Paix et cohésion nationale : le Conseil interreligieux congolais présente l’initiative « Vérité et Réconciliation » au Ministre d’État Guillaume Ngefa
Dans un contexte où la question de la cohésion nationale demeure centrale en République démocratique du Congo, les confessions religieuses multiplient les initiatives en faveur de la paix.
Une délégation du Conseil interreligieux congolais (CIC), conduite par son Président, l’Archevêque supérieur Dodo Kamba, a été reçue en audience par le Ministre d’État, Ministre de la Justice et Garde des Sceaux, Guillaume Ngefa Atondoko Andali, vendredi 06 mars 2026 dans son cabinet de travail au Palais de justice à Kinshasa.

Au centre des échanges figuraient la présentation d’une initiative de paix portée par les confessions religieuses, dénommée « Vérité et Réconciliation », destinée à favoriser un climat d’apaisement et à préparer les conditions d’un dialogue national constructif en République démocratique du Congo.
Une initiative religieuse pour préparer un climat d’apaisement
Composée des chefs religieux représentant les six confessions membres ainsi que du corps scientifique qui constitue le secrétariat technique du CIC, la délégation est venue exposer la vision et les objectifs de cette démarche.
Selon l’Archevêque supérieur Dodo Kamba, cette initiative vise avant tout à préparer les esprits et à apaiser les tensions, afin de créer un environnement propice au dialogue. « Nous avons présenté la vision que nous portons actuellement, notamment l’initiative d’une commission pour la paix que nous appelons “Vérité et Réconciliation”. L’objectif est d’amollir la terre, selon l’expression que nous employons, afin de préparer les esprits et les cœurs pour que le dialogue à venir puisse se tenir dans de bonnes conditions », a-t-il expliqué.
Le président du CIC a reconnu que certaines évolutions de la situation nationale ont incité les responsables religieux à s’impliquer davantage dans la recherche de solutions favorisant la cohésion nationale. « Il faut admettre que certaines situations réveillent des réflexes et nous poussent à agir.
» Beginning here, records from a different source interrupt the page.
(* ===== verification/Ring.v ===== *)
(** * A fixed-capacity ring of the last values pushed: [src/crates/ziggurat-zigbee/src/ring_buffer.rs]

    [RingBuffer<T, N>] keeps [N] slots, a count and the slot the next push overwrites, both [u8].
    The model keeps the slots and the two bytes; the abstraction [recent] is the list of the values
    pushed last, oldest first. *)

From S2P Require Import Prelude.

Module Ring.

Record t (T : Type) := mk {
  slots : list T;
  count : Z;
  next : Z
}.
Arguments mk {T}.
Arguments slots {T}.
Arguments count {T}.
Arguments next {T}.

Section Model.
Context {T : Type} (dflt : T) (N : nat).
Implicit Types (r : t T) (v : T).

(** [const { assert!(N > 0 && N <= u8::MAX) }]. *)
Definition capacity_ok : Prop := (0 < N)%nat /\ Z.of_nat N <= u8_max.

Definition new : t T := mk (replicate N dflt) 0 0.

(** [self.next + 1] and [self.len + 1] are checked [u8] additions; the slot index is checked. *)
Definition push r v : may (t T) :=
  _ ← rust_assert (next r <? Z.of_nat (length (slots r)));
  next_plus ← unwrap (checked_add u8_max (next r) 1);
  count_plus ← unwrap (checked_add u8_max (count r) 1);
  Ok (mk (<[Z.to_nat (next r) := v]> (slots r)) (Z.min count_plus (Z.of_nat N)) (next_plus mod Z.of_nat N)).

Definition clear r : t T := mk (slots r) 0 0.
Definition len r : Z := count r.
Definition is_empty r : bool := count r =? 0.
Definition is_full r : bool := count r =? Z.of_nat N.
Definition values r : list T := take (Z.to_nat (count r)) (slots r).

(** ** The invariant and the abstraction *)
Record wf r : Prop := mkWf {
  wf_slots : length (slots r) = N;
  wf_count : 0 <= count r <= Z.of_nat N;
  wf_next : 0 <= next r < Z.of_nat N;
  wf_filling : count r < Z.of_nat N -> next r = count r
}.

(** The values pushed last, oldest first. *)
Definition recent r : list T :=
  if is_full r then drop (Z.to_nat (next r)) (slots r) ++ take (Z.to_nat (next r)) (slots r) else values r.

Lemma new_wf : capacity_ok -> wf new.
Proof. intros [? ?]. split; cbn; [apply length_replicate|lia..]. Qed.

Lemma clear_wf r : capacity_ok -> wf r -> wf (clear r).
Proof. intros [? ?] []. split; cbn; lia. Qed.

Lemma values_recent r : wf r -> values r ≡ₚ recent r.
Proof.
  intros [Hs Hc Hn _]. unfold recent, is_full, values. destruct (Z.eqb_spec (count r) (Z.of_nat N)) as [->|]; [|done].
  rewrite Nat2Z.id, <- Hs, firstn_all. rewrite <- (take_drop (Z.to_nat (next r)) (slots r)) at 1. apply Permutation_app_comm.
Qed.

(** A push succeeds below 255 slots, and drops the oldest value only when the ring is full. *)
Lemma push_spec r v :
  capacity_ok -> Z.of_nat N < u8_max -> wf r ->
  exists r', push r v = Ok r' /\ wf r' /\
    recent r' = (if is_full r then tail (recent r) else recent r) ++ [v].
Proof.
  intros [HN _] HN' [Hs Hc Hn Hf]. unfold push, checked_add.
  rewrite Hs, (proj2 (Z.ltb_lt _ _) (proj2 Hn)). cbn [rust_assert mbind res_bind].
  rewrite (proj2 (Z.leb_le (next r + 1) u8_max)) by lia. cbn [unwrap mbind res_bind].
  rewrite (proj2 (Z.leb_le (count r + 1) u8_max)) by lia. cbn [unwrap mbind res_bind].
  eexists. split; [done|]. set (k := Z.to_nat (next r)). assert (k < N)%nat as Hk by lia.
  assert (0 <= (next r + 1) mod Z.of_nat N < Z.of_nat N) as Hm by (apply Z.mod_pos_bound; lia).
  split; [split; cbn [slots count next]; [by rewrite length_insert|lia|done|]|].
  { intros Hlt. rewrite Z.min_l in * by lia. rewrite Z.mod_small by (rewrite Hf in *; lia). by rewrite Hf by lia. }
  assert (exists v0, slots r !! k = Some v0) as [v0 Hv0] by (apply lookup_lt_is_Some; lia).
  assert (<[k:=v]> (slots r) = take k (slots r) ++ v :: drop (S k) (slots r)) as Hins by (apply insert_take_drop; lia).
  unfold recent, is_full, values. cbn [slots count next]. fold k. rewrite Hins.
  assert (length (take k (slots r)) = k) as Hlt by (rewrite length_take; lia).
  destruct (Z.eqb_spec (count r) (Z.of_nat N)) as [Hfull|Hnot].
  - (* full: the oldest value is overwritten *)
    rewrite Z.min_r by lia. rewrite Z.eqb_refl. rewrite (drop_S _ v0 k Hv0). cbn [tail app].
    destruct (decide (S k = N)) as [HSk|HSk].
    + replace ((next r + 1) mod Z.of_nat N) with 0 by (replace (next r + 1) with (Z.of_nat N) by lia; by rewrite Z.mod_same by lia).
      cbn. rewrite app_nil_r. rewrite (drop_ge (slots r)) by lia. by rewrite app_nil_l.
    + rewrite Z.mod_small by lia. replace (Z.to_nat (next r + 1)) with (S k) by lia.
      rewrite drop_app_ge, take_app_ge by lia. rewrite Hlt. replace (S k - k)%nat with 1%nat by lia. cbn. rewrite take_0. by rewrite <- app_assoc.
  - (* filling: the value goes after the others *)
    assert (next r = count r) as Hnc by (apply Hf; lia). rewrite Z.min_l by lia. replace (Z.to_nat (count r)) with k by lia.
    destruct (Z.eqb_spec (count r + 1) (Z.of_nat N)) as [Hlast|Hmore].
    + replace ((next r + 1) mod Z.of_nat N) with 0 by (replace (next r + 1) with (Z.of_nat N) by lia; by rewrite Z.mod_same by lia).
      cbn. by rewrite app_nil_r, (drop_ge (slots r)) by lia.
    + replace (Z.to_nat (count r + 1)) with (S k) by lia. rewrite take_app_ge by lia. rewrite Hlt.
      replace (S k - k)%nat with 1%nat by lia. cbn. by rewrite take_0.
Qed.

(** The pushes of a whole sequence. *)
Fixpoint push_all r (l : list T) : may (t T) :=
  match l with
  | [] => Ok r
  | v :: l => r ← push r v; push_all r l
  end.

(** The last [n] values of a list. *)
Definition last_n (n : nat) (l : list T) : list T := drop (length l - n) l.

Lemma last_n_snoc (l : list T) v : (0 < N)%nat ->
  last_n N (l ++ [v]) = (if (N <=? length l)%nat then tail (last_n N l) else last_n N l) ++ [v].
Proof.
  intros HN. unfold last_n. rewrite length_app. cbn. destruct (Nat.leb_spec N (length l)).
  - replace (length l + 1 - N)%nat with (S (length l - N)) by lia. rewrite drop_app_le by lia. f_equal.
    generalize (length l - N)%nat. intros k. clear. revert k. induction l as [|x l IH]; intros [|k]; cbn; done.
  - replace (length l + 1 - N)%nat with 0%nat by lia. replace (length l - N)%nat with 0%nat by lia. done.
Qed.

Lemma ring_keeps_last_run (l : list T) :
  capacity_ok -> Z.of_nat N < u8_max ->
  exists r, push_all new l = Ok r /\ wf r /\ recent r = last_n N l /\ values r ≡ₚ last_n N l.
Proof.
  intros Hcap HN.
  assert (forall l pre r, wf r -> recent r = last_n N pre -> (is_full r = true <-> (N <= length pre)%nat) ->
            exists r', push_all r l = Ok r' /\ wf r' /\ recent r' = last_n N (pre ++ l)) as Hgen.
  { clear l. intros l. induction l as [|v l IH]; intros pre r Hwf Hrec Hfull; cbn [push_all].
    { exists r. by rewrite app_nil_r. }
    destruct (push_spec r v Hcap HN Hwf) as (r' & Hp & Hwf' & Hrec'). rewrite Hp. cbn [mbind res_bind].
    destruct (IH (pre ++ [v]) r') as (r2 & -> & ? & Hr2); [done| | |rewrite <- app_assoc in Hr2; eauto].
    - rewrite Hrec', Hrec, last_n_snoc by apply Hcap. destruct (Nat.leb_spec N (length pre)).
      + by rewrite (proj2 Hfull).
      + destruct (is_full r); [|done]. exfalso. specialize (proj1 Hfull eq_refl). lia.
    - assert (length (recent r') = length (last_n N (pre ++ [v]))) as Hlen.
      { rewrite Hrec', Hrec, last_n_snoc by apply Hcap. destruct (Nat.leb_spec N (length pre)); [by rewrite (proj2 Hfull)|].
        destruct (is_full r); [|done]. specialize (proj1 Hfull eq_refl). lia. }
      rewrite <- (values_recent r' Hwf') in Hlen. unfold values, last_n in Hlen. rewrite length_take, length_drop, length_app in Hlen. cbn in Hlen.
      rewrite length_app. cbn. unfold is_full. rewrite Z.eqb_eq. destruct Hwf'. lia. }
  destruct (Hgen l [] new) as (r & Hr & Hwf & Hrec).
  { by apply new_wf. }
  { unfold recent, is_full, new, values, last_n. cbn [count next slots length]. destruct (Z.eqb_spec 0 (Z.of_nat N)); [destruct Hcap; lia|]. by rewrite drop_nil. }
  { unfold is_full. cbn [count new]. rewrite Z.eqb_eq. cbn [length]. destruct Hcap; lia. }
  exists r. split_and!; [done..|]. by rewrite values_recent, Hrec.
Qed.

(** The ring buffer remembers exactly the last [N] values: pushing any sequence into a new ring
    never panics (below 255 slots) and leaves the last [N] pushed, which [values] lists in some
    rotation. *)
Lemma ring_keeps_last (l : list T) :
  capacity_ok -> Z.of_nat N < u8_max ->
  exists r, push_all new l = Ok r /\ wf r /\ recent r = last_n N l /\ values r ≡ₚ last_n N l.
Proof. apply ring_keeps_last_run. Qed.
End Model.

(** The largest capacity the constructor admits is one too many: with [N = 255] the push after the
    ring is full overflows [self.len + 1], which panics (overflow checks) instead of overwriting
    the oldest value. *)
Lemma ring_255_overflows :
  capacity_ok 255 /\ push_all 255 (new 0 255) (replicate 256 0) = Panic /\
  push_all 255 (new 0 255) (replicate 255 0) <> Panic.
Proof. split; [split; [lia|done]|]. split; [vm_compute; reflexivity|vm_compute; discriminate]. Qed.

Lemma ring_keeps_last_witness :
  exists r, push_all 3 (new 0 3) [1; 2; 3; 4] = Ok r /\ wf 3 r /\ recent 3 r = [2; 3; 4] /\ values r ≡ₚ [2; 3; 4].
Proof. apply (ring_keeps_last 0 3 [1; 2; 3; 4]); [split; [lia|vm_compute; discriminate]|vm_compute; reflexivity]. Defined.
End Ring.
Cela nous a amenés à réfléchir à la manière dont les communautés religieuses peuvent contribuer à créer un climat favorable à la paix », a-t-il confié.

Un accueil jugé encourageant du côté du ministère de la Justice
Revenant sur la teneur des discussions, le chef de la délégation religieuse s’est dit agréablement surpris par l’ouverture et la qualité d’écoute manifestées par le Ministre d’État. « Nous nous attendions peut-être à des interrogations ou à des remises en cause du travail que nous avons déjà amorcé. Mais nous avons trouvé curieusement une élégance et une hauteur de vue qui ont dépassé nos attentes », a-t-il déclaré.
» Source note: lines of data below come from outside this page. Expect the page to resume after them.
(* ===== verification/SendTypes.v ===== *)
(** * The shared vocabulary of the send tables: [src/crates/ziggurat-zigbee/src/sends/mod.rs]

    Send identifiers, priorities, the failures the tables decide on their own, the frame on loan
    to the radio and the actions every mutation returns.  The tables are generic over the frame
    type [F], the waiter type [W] and the driver's error type [E], which they only build from a
    [SendFailure] (the bound [E: From<SendFailure>]). *)

From S2P Require Import Prelude Flat Types Constants.

Abbreviation SendId := Z (only parsing).

Inductive TxPriority : Type :=
| Background
| UserLow
| UserNormal
| UserHigh
| UserCritical
| StackCritical.

#[export] Instance TxPriority_eq_dec : EqDecision TxPriority.
Proof. solve_decision. Defined.

Module TxPriority.
(** [derive(Ord)]: by the order of the variants. *)
Definition rank (p : TxPriority) : Z :=
  match p with
  | Background => 0
  | UserLow => 1
  | UserNormal => 2
  | UserHigh => 3
  | UserCritical => 4
  | StackCritical => 5
  end.

(** [value] is an [i8]. *)
Definition from_host (value : Z) : TxPriority :=
  if value <=? -2 then Background
  else if value =? -1 then UserLow
  else if value =? 0 then UserNormal
  else if value =? 1 then UserHigh
  else UserCritical.

Lemma rank_inj p q : rank p = rank q -> p = q.
Proof. by destruct p, q. Qed.
End TxPriority.

Record ApsAckData := mkApsAckData {
  ack_src : Nwk;
  ack_destination_endpoint : option Z;
  ack_cluster_id : option Z;
  ack_profile_id : option Z;
  ack_source_endpoint : option Z;
  ack_counter : Z
}.

#[export] Instance ApsAckData_eq_dec : EqDecision ApsAckData.
Proof. solve_decision. Defined.

Inductive SendFailure : Type :=
| HandoffTimeout
| ApsAckTimeout
| IndirectExpired (destination : Ieee802154Address)
| RouteDiscoveryTimeout
| BroadcastQuorumNotReached
| Cancelled.

#[export] Instance SendFailure_eq_dec : EqDecision SendFailure.
Proof. solve_decision. Defined.

Inductive Confirm : Type :=
| OnHandoff
| ApsAck (ack : ApsAckData) (wait : Duration).

Inductive Transmit : Type :=
| TxUnicast (next_hop : Nwk) (frame_pending : bool)
| TxBroadcast.

Record InFlight (F : Type) := mkInFlight {
  in_flight_id : SendId;
  in_flight_frame : F;
  in_flight_transmit : Transmit
}.
Arguments mkInFlight {F}.
Arguments in_flight_id {F}.
Arguments in_flight_frame {F}.
Arguments in_flight_transmit {F}.

(** [Result<(), E>] as a value. *)
Abbreviation verdict E := (sum unit E).

Inductive Action (F W E : Type) : Type :=
| HandedOff (waiter : W)
| Settled (waiter : W) (result : verdict E) (frame : F) (failed_hop : option Nwk).
Arguments HandedOff {F W E}.
Arguments Settled {F W E}.

(** [Actions]: in order. *)
Abbreviation Actions F W E := (list (Action F W E)).

(** The bound [E: From<SendFailure>]. *)
Class FromSendFailure (E : Type) := from_send_failure : SendFailure -> E.

(** ** What the actions report *)
Section Reports.
Context {F W E : Type}.

(** The waiters whose send is over, in the order the driver learns it. *)
Definition settled_waiters (acts : Actions F W E) : list W :=
  omap (fun a => match a with Settled w _ _ _ => Some w | HandedOff _ => None end) acts.

Lemma settled_waiters_app (a b : Actions F W E) :
  settled_waiters (a ++ b) = settled_waiters a ++ settled_waiters b.
Proof. apply omap_app. Qed.
End Reports.

(** ** [Iterator::max_by_key] *)
Section Extremes.
Context {A : Type}.

(** The last element among the greatest, as the Standard Library returns it. *)
Definition max_by (le : A -> A -> bool) (l : list A) : option A :=
  fold_left (fun acc y => match acc with None => Some y | Some x => if le x y then Some y else Some x end) l None.

Lemma max_by_spec_acc (le : A -> A -> bool) (l : list A) x :
  (forall a b c, le a b = true -> le b c = true -> le a c = true) ->
  (forall a, le a a = true) -> (forall a b, le a b = false -> le b a = true) ->
  exists y, fold_left (fun acc y => match acc with None => Some y | Some x => if le x y then Some y else Some x end)
              l (Some x) = Some y /\ y ∈ x :: l /\ forall z, z ∈ x :: l -> le z y = true.
Proof.
  intros Htrans Hrefl Htotal. revert x. induction l as [|a l IH]; intros x; cbn [fold_left].
  { exists x. split_and!; [done|set_solver|]. intros z ->%list_elem_of_singleton. apply Hrefl. }
  destruct (le x a) eqn:E.
  - destruct (IH a) as (y & -> & Hin & Hmax). exists y. split_and!; [done|set_solver|].
    intros z [->|Hz]%elem_of_cons; [|by apply Hmax]. apply (Htrans _ a); [done|]. apply Hmax. set_solver.
  - destruct (IH x) as (y & -> & Hin & Hmax). exists y. split_and!; [done|set_solver|].
    intros z [->|[->|Hz]%elem_of_cons]%elem_of_cons; [apply Hmax; set_solver| |apply Hmax; set_solver].
    apply (Htrans _ x); [by apply Htotal|]. apply Hmax. set_solver.
Qed.

Lemma max_by_spec (le : A -> A -> bool) (l : list A) :
  (forall a b c, le a b = true -> le b c = true -> le a c = true) ->
  (forall a, le a a = true) -> (forall a b, le a b = false -> le b a = true) ->
  match max_by le l with
  | None => l = []
  | Some y => y ∈ l /\ forall z, z ∈ l -> le z y = true
  end.
Proof.
  intros Htrans Hrefl Htotal. unfold max_by. destruct l as [|x l]; [done|]. cbn [fold_left].
  destruct (max_by_spec_acc le l x Htrans Hrefl Htotal) as (y & -> & ?). done.
Qed.
End Extremes.

(** The scheduling order: higher priority first, then the older send (lower id); this is the key
    [(priority, Reverse(id))] of [max_by_key]. *)
Definition sched_le (x y : SendId * TxPriority) : bool :=
  match TxPriority.rank x.2 ?= TxPriority.rank y.2 with
  | Lt => true
  | Eq => y.1 <=? x.1
  | Gt => false
  end.

Lemma sched_le_iff x y :
  sched_le x y = true <->
  TxPriority.rank x.2 < TxPriority.rank y.2 \/ (TxPriority.rank x.2 = TxPriority.rank y.2 /\ y.1 <= x.1).
Proof.
  unfold sched_le. destruct (Z.compare_spec (TxPriority.rank x.2) (TxPriority.rank y.2)).
  - rewrite Z.leb_le. lia.
  - intuition lia.
  - split; [done|lia].
Qed.

Lemma sched_le_trans a b c : sched_le a b = true -> sched_le b c = true -> sched_le a c = true.
Proof. rewrite !sched_le_iff. lia. Qed.
Lemma sched_le_refl a : sched_le a a = true.
Proof. rewrite sched_le_iff. lia. Qed.
Lemma sched_le_total a b : sched_le a b = false -> sched_le b a = true.
Proof. rewrite <- not_true_iff_false, !sched_le_iff. lia. Qed.

Lemma max_by_sched l :
  match max_by sched_le l with
  | None => l = []
  | Some y => y ∈ l /\ forall z, z ∈ l -> sched_le z y = true
  end.
Proof. apply max_by_spec; [apply sched_le_trans|apply sched_le_refl|apply sched_le_total]. Qed.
Dodo Kamba a également indiqué que le Ministre d’État a encouragé l’initiative tout en partageant certaines orientations avec les membres du Conseil interreligieux. « Il nous a non seulement encouragés dans cette démarche, mais il nous a également prodigué quelques conseils en tant que responsable de notre secteur », a-t-il affirmé.
Le président du CIC a par ailleurs salué le travail déjà engagé par le ministère de la Justice sur certaines questions liées à la stabilité institutionnelle. « Le temps qu’il nous a accordé et ce qu’il a déjà amorcé comme travail nous ont étonnés positivement. Nous n’étions pas informés de tout cela. C’est très encourageant », a-t-il reconnu, estimant que les confessions religieuses pourraient contribuer à relayer et accompagner ces efforts au niveau de la société.
Une démarche saluée dans un esprit de collaboration institutionnelle
À l’issue de la rencontre, les responsables religieux ont exprimé leur satisfaction quant à la qualité des échanges, qu’ils considèrent comme une étape importante dans la construction d’un cadre de collaboration entre les confessions religieuses et les autorités publiques autour de la consolidation de la paix.

Dans cette dynamique, l’Archevêque supérieur Dodo Kamba a également tenu à souligner que la rencontre s’inscrivait dans une démarche de courtoisie institutionnelle envers l’autorité de tutelle des cultes et associations. « Nous sommes venus d’abord lui présenter nos civilités depuis son arrivée à la tête de ce ministère qui assure la tutelle de notre secteur. Nous n’avions pas encore eu l’occasion de le rencontrer pour le féliciter et échanger avec lui », a-t-il indiqué.